The mechanism that connects the switch to the eyelid movement. (double sided tape connects the thread to your eyelid. a piece of cardboard covered with aluminum foil and weighed down further using a coin serves as the conducting bridge.)

The simplified circuit

The switchboard. Two wires are taped to a piece of cardboard and aluminum foil is used to increase the surface area of conduction.

Demonstration:

Highlights:

The part I’m the most proud of in this project is devising the exact mechanism for the switch to work. Unlike the p5.js coding assignments, arduino and physical hardware is something I have no experience in – so this was my first time actually working with these elements and I had a lot of fun finding solutions to problems as they came up.

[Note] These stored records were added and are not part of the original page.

(* ===== verification/Syscall.v ===== *)
(** * System call dispatch, traps and interrupts (core/syscall.c, core/sysproc.c,
    core/sysproc_my.c, core/trap.c)

    A handler that gives up the CPU ends at the switch; it gives [None], and what is
    left of it runs when the process is resumed. *)
From S2P Require Import Prelude Locks PhysMem VirtMem UserMem KernelPt Interrupt Cache Inode InodeIO File Sched Proc SysArg SysFile Exec.

(** The system calls with a handler. *)
Inductive syscall :=
| SYS_set_tid_address | SYS_ioctl | SYS_gettid | SYS_rt_sigprocmask | SYS_brk | SYS_execve
| SYS_sched_yield | SYS_clone | SYS_wait4 | SYS_exit_group | SYS_exit | SYS_dup | SYS_chdir
| SYS_fstat | SYS_newfstatat | SYS_mkdirat | SYS_mknodat | SYS_openat | SYS_writev | SYS_read
| SYS_write | SYS_close | SYS_myyield.
#[global] Instance syscall_eq_dec : EqDecision syscall.
Proof. solve_decision. Defined.

(** In the order of the initialisers of [syscall_table]. *)
Definition syscalls : list syscall :=
  [SYS_set_tid_address; SYS_ioctl; SYS_gettid; SYS_rt_sigprocmask; SYS_brk; SYS_execve;
   SYS_sched_yield; SYS_clone; SYS_wait4; SYS_exit_group; SYS_exit; SYS_dup; SYS_chdir;
   SYS_fstat; SYS_newfstatat; SYS_mkdirat; SYS_mknodat; SYS_openat; SYS_writev; SYS_read;
   SYS_write; SYS_close; SYS_myyield].
Definition NR_SYSCALL : Z := 512.
(** core/syscallno.h *)
Definition SYSNO_myyield : Z := 459.

(** core/trap.h *)
Definition ESR_EC_SHIFT : Z := 26.
Definition ESR_ISS_MASK : Z := 0xFFFFFF.
Definition ESR_IR_MASK : Z := Z.shiftl 1 25.
Definition ESR_EC_UNKNOWN : Z := 0x00.
Definition ESR_EC_SVC64 : Z := 0x15.

Section syscall.
Context {C A K P : Type} {BC : BlockCache C} {TX : Transactions C} {OP : ObjectPool A}.
Context (sb : SuperBlock) (kend : Z) (me : nat) (abi : Abi) (elf_h : Elf).
Abbreviation T := (ITree C A K).
Abbreviation KS := (Kernel C A K P).
Context (console_read : Z → Z → M T (Z * list Z)) (console_write : Z → list Z → Z → M T Z) (stack16 : list Z).
Context (junk : Z) (after_argc : list Z).
(** The fuel of [uvm_copy] in [fork]. *)
Context (fuel : nat) (initenter : Z).
(** The numbers of the system calls in sys/syscall.h of the C library; that of
    [SYS_myyield] is in core/syscallno.h. *)
Context (number : syscall → Z).

(** ** core/sysproc.c *)
(** The call returns 0 after [yield_resume]. *)
Definition sys_yield : M KS (option Z) := on_sys (yield me);; mret None.
(** [argint] assigns the lower half of [n], which is all that [growproc] takes. *)
Definition sys_brk : M KS Z :=
  n ← argint me 0;
  match n with
  | None => mret (-1)
  | Some n =>
      px ← this_proc me;
      r ← growproc kend me n;
      if r <? 0 then mret (-1) else mret (p_sz px.2)
  end.
Definition sys_clone : M KS Z :=
  flag ← argint me 0;
  match flag with
  | None => mret (-1)
  | Some flag =>
      childstk ← argint me 1;
      match childstk with
      | None => mret (-1)
      | Some _ => if negb (flag =? 17) then mret (-1) else fork kend me initenter fuel
      end
  end.
(** [None] when the process goes to sleep in [wait]. *)
Definition sys_wait4 : M KS (option Z) :=
  pid ← argint me 0;
  wstatus ← argint me 1;
  opt ← argint me 2;
  rusage ← argint me 3;
  match pid, wstatus, opt, rusage with
  | Some _, Some _, Some _, Some _ => wait kend me
  | _, _, _, _ => mret (Some (-1))
  end.
Definition sys_exit : M KS (option Z) := exit sb me;; mret None.

(** ** core/sysproc_my.c *)
(** The last entry for process [p]. *)
Definition root_pid (p : pptr) (l : list pid_mapping) : Z :=
  foldl (λ r m, if pm_valid m && bool_decide (pm_p m = Some p) then pm_pid_local m else r) (-1) l.
(** Container 0 is [root_container]. *)
Definition sys_myprint : M KS (option unit) :=
  R ← on_sys (get_cont 0);
  p ← on_sys (current me);
  let rootpid := root_pid p (c_pmap R) in
  assertM (0 <? rootpid) "rootpid > 0";;
  on_sys (yield me);;
  mret None.

(** ** core/syscall.c *)
Definition sys_gettid : M KS Z := px ← this_proc me; mret (p_pid px.2).
Definition sys_ioctl : M KS Z :=
  p ← on_sys (current me);
  x1 ← get_tf p (tf_x 1);
  if negb (x1 =? 0x5413) then panic "sys_ioctl" else mret 0.
Definition sys_sigprocmask : M KS Z := mret 0.
Definition sys_default : M KS Z := mret 0.

Definition handler (c : syscall) : M KS (option Z) :=
  let returns (m : M KS Z) := r ← m; mret (Some r) in
  match c with
  | SYS_set_tid_address => returns sys_gettid
  | SYS_ioctl => returns sys_ioctl
  | SYS_gettid => returns sys_gettid
  | SYS_rt_sigprocmask => returns sys_sigprocmask
  | SYS_brk => returns sys_brk
  | SYS_execve => returns (sys_exec sb kend me elf_h console_read stack16 after_argc)
  | SYS_sched_yield => sys_yield
  | SYS_clone => returns sys_clone
  | SYS_wait4 => sys_wait4
  | SYS_exit_group => sys_exit
  | SYS_exit => sys_exit
  | SYS_dup => returns (sys_dup me)
  | SYS_chdir => returns (sys_chdir sb me console_read stack16)
  | SYS_fstat => returns (sys_fstat me abi)
  | SYS_newfstatat => returns (sys_fstatat sb me abi console_read stack16)
  | SYS_mkdirat => returns (sys_mkdirat sb me abi console_read console_write stack16)
  | SYS_mknodat => returns (sys_mknodat sb me abi console_read console_write stack16)
  | SYS_openat => returns (sys_openat sb me abi console_read console_write stack16)
  | SYS_writev => returns (sys_writev sb me console_write junk)
  | SYS_read => returns (sys_read me console_read)
  | SYS_write => returns (sys_write sb me console_write)
  | SYS_close => returns (sys_close sb me)
  | SYS_myyield => sys_yield
  end.
(** The table: the last initialiser of an index counts, [sys_default] where there is
    none; an index outside the table is undefined. *)
Definition syscall_table (sysno : Z) : M KS (option Z) :=
  if (0 <=? sysno) && (sysno <? NR_SYSCALL) then
    match list_find (λ c, number c = sysno) (rev syscalls) with
    | Some (_, c) => handler c
    | None => r ← sys_default; mret (Some r)
    end
  else undef.
(** The handlers are called as functions that return [int]. The frame is the trap
    frame of the current process. *)
Definition syscall_return (frame v : Z) : M KS unit := store_word frame tf_x0 (u64 (i32 v)).
Definition syscall_dispatch (frame : Z) : M KS (option Z) :=
  x8 ← load_word frame (tf_x 8);
  r ← syscall_table (i32 x8);
  match r with
  | None => mret None
  | Some v => syscall_return frame v;; mret (Some (u64 (i32 v)))
  end.

(** ** core/trap.c *)
Context `{!Mmio KS} (irqs : Interrupts KS).
(** [esr] is the exception syndrome register. *)
Definition trap_global_handler (frame esr : Z) : M KS (option unit) :=
  let ec := Z.shiftr esr ESR_EC_SHIFT in
  let iss := Z.land esr ESR_ISS_MASK in
  let ir := Z.land esr ESR_IR_MASK in
  if ec =? ESR_EC_UNKNOWN then
    if negb (ir =? 0) then panic "unknown error" else interrupt_global_handler (Z.of_nat me) irqs
  else if ec =? ESR_EC_SVC64 then
    r ← syscall_dispatch frame;
    match r with
    | None => mret None
    | Some _ => if negb (iss =? 0) then panic "iss!=0" else mret (Some ())
    end
  else exit sb me;; mret None.
End syscall.

(** An exception of a type that the vectors do not handle. *)
Definition trap_error_handler {S} (type : Z) : M S unit := panic "unknown trap type".

(** main.c: the clock handler of every CPU. *)
Definition hello {C A K P} `{!CoreTimer (Kernel C A K P)} (irqs : Interrupts (Kernel C A K P)) (me : nat) : M (Kernel C A K P) (option unit) :=
  reset_clock irqs 1000;;
  on_sys (yield me);;
  mret None.
(* ===== verification/Format.v ===== *)
(** * Formatted output (common/format.c)

    [put_char] is a callback on a state of its own. The format is the string up to
    its terminator, and the argument list a list of 64-bit words and strings, as
    [va_arg] reads them: an integer type takes the low bits of its word. *)
From S2P Require Import Prelude.

(** An argument: a word, or a pointer to a string ([None] is null). *)
Inductive va := VWord (w : Z) | VStr (s : option (list Z)).

(** ["0123456789abcdef"] *)
Definition digit : list Z := [48; 49; 50; 51; 52; 53; 54; 55; 56; 57; 97; 98; 99; 100; 101; 102].
Definition sizeof_buf : nat := 64.
Definition minus : Z := 45.
Definition percent : Z := 37.
Definition letter_c : Z := 99.
Definition letter_s : Z := 115.
(** ["(null)"] *)
Definition null_text : list Z := [40; 110; 117; 108; 108; 41].

Section format.
Context {S : Type} (put_char : Z → M S unit).

(** [do *pos++ = digit[v % base]; while (v /= base);] on the part of [buf] already
    written, last character first. *)
Fixpoint digits_loop (fuel : nat) (v base : Z) (buf : list Z) : M S (list Z) :=
  match fuel with
  | O => nofuel
  | Datatypes.S fuel' =>
      d ← derefM (digit !! Z.to_nat (v mod base));
      if (sizeof_buf <=? length buf)%nat then undef
      else
        let v := v / base in
        if negb (v =? 0) then digits_loop fuel' v base (d :: buf) else mret (d :: buf)
  end.

Fixpoint put_all (l : list Z) : M S unit :=
  match l with [] => mret () | c :: l' => put_char c;; put_all l' end.

Definition _print_int (u base : Z) (is_signed : bool) : M S unit :=
  let v := u64 u in
  v ← (if is_signed && (u <? 0) then put_char minus;; mret (u64 (- v)) else mret v);
  buf ← digits_loop (Datatypes.S sizeof_buf) v base [];
  put_all buf.

(** [va_arg] for a word and for a string. *)
Definition va_word (args : list va) : M S (Z * list va) :=
  match args with VWord w :: args' => mret (w, args') | _ => undef end.
Definition va_str (args : list va) : M S (option (list Z) * list va) :=
  match args with VStr s :: args' => mret (s, args') | _ => undef end.

(** The integer directives: identifier, conversion to [i64], base and sign. *)
Definition int_cases : list (list Z * (Z → Z) * Z * bool) := [
  ([117], u32, 10, false);               (* u *)
  ([108; 108; 117], (λ w, i64 (u64 w)), 10, false); (* llu *)
  ([100], i32, 10, true);                (* d *)
  ([108; 108; 100], i64, 10, true);      (* lld *)
  ([120], u32, 16, false);               (* x *)
  ([108; 108; 120], (λ w, i64 (u64 w)), 16, false); (* llx *)
  ([112], (λ w, i64 (u64 w)), 16, false);           (* p *)
  ([122; 117], (λ w, i64 (u64 w)), 10, false);      (* zu *)
  ([122; 100], i64, 10, true)            (* zd *)
].
(** [strncmp(pos, ident, sizeof(ident) - 1) == 0] *)
Definition starts_with (ident pos : list Z) : bool := bool_decide (take (length ident) pos = ident).

(** The chain of [_INT_CASE]s at [pos]: the rest of the format and of the arguments,
    or [None] when no directive matches. *)
Fixpoint int_case (cases : list (list Z * (Z → Z) * Z * bool)) (pos : list Z) (args : list va) : M S (option (list Z * list va)) :=
  match cases with
  | [] => mret None
  | (ident, conv, base, sign) :: cases' =>
      if starts_with ident pos then
        ' (w, args) ← va_word args;
        _print_int (conv w) base sign;;
        mret (Some (drop (length ident) pos, args))
      else int_case cases' pos args
  end.

Fixpoint vformat_loop (fuel : nat) (pos : list Z) (args : list va) : M S unit :=
  match fuel with
  | O => nofuel
  | Datatypes.S fuel' =>
      match pos with
      | [] => mret ()
      | c :: pos =>
          if c =? percent then
            let other :=
              r ← int_case int_cases pos args;
              match r with
              | Some (pos', args) => vformat_loop fuel' pos' args
              | None => put_char c;; vformat_loop fuel' pos args
              end in
            match pos with
            | [] => other
            | d :: pos' =>
                if d =? percent then put_char percent;; vformat_loop fuel' pos' args
                else if d =? letter_c then
                  ' (w, args) ← va_word args;
                  put_char (u8 w);;
                  vformat_loop fuel' pos' args
                else if d =? letter_s then
                  ' (s, args) ← va_str args;
                  put_all (default null_text s);;
                  vformat_loop fuel' pos' args
                else other
            end
          else put_char c;; vformat_loop fuel' pos args
      end
  end.
Definition vformat (fmt : list Z) (args : list va) : M S unit := vformat_loop (Datatypes.S (length fmt)) fmt args.
Definition format (fmt : list Z) (args : list va) : M S unit := vformat fmt args.
End format.

(** ** Numerals *)

(** The digits of [v] in base [base], most significant first, without leading zeros. *)
Record numeral (base v : Z) (ds : list Z) : Prop := {
  nm_value : foldl (λ a d, a * base + d) 0 ds = v;
  nm_digits : Forall (λ d, 0 ≤ d < base) ds;
  nm_first : head ds ≠ Some 0 ∨ ds = [0];
  nm_ne : ds ≠ []
}.
(** [0] to [9], then [a] to [f]. *)
Definition digit_char (d : Z) : Z := if d <? 10 then 48 + d else 87 + d.
(** An integer as it is printed. *)
Definition shows (base z : Z) (out : list Z) : Prop :=
  ∃ ds, numeral base (Z.abs z) ds ∧ out = (if z <? 0 then [minus] else []) ++ (digit_char <$> ds).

For example, just taping the wires to the cardboard and using the aluminum foil as the switch worked – but it wasn’t as reliable due to the uncertain points of contact between the wire ends and the foil. I managed to remedy this by putting a layer of aluminum foil on the wire ends.

Next, the switch mechanism itself didn’t have enough weight so it wouldn’t rest properly on the wire ends. I changed this by putting a small coin as to add some weight to the mechanism – and this ended up working spectacularly.

Reflections and Future Work:

I’m proud of several decisions I made in the design of this switch as I stressed earlier. However, there are quite a few things I would do differently if I had to redo the project:

First, I would find a more effective way to connect my eyelids to the switch. The current method using double-sided tape works but is very inefficient. I am still unsure as to how I would do this though.

Second, the switch itself is fairly robust to perturbations – but I believe it can be improved further aesthetically and functionally. I can use a more stable base and find better configurations to place the aluminum foil such that it covers the best area possible.

Lastly, since all my time was spent focusing on the switch, my actual design for the lights can definitely improve by a lot. I would like to add more LEDs to make my design prettier.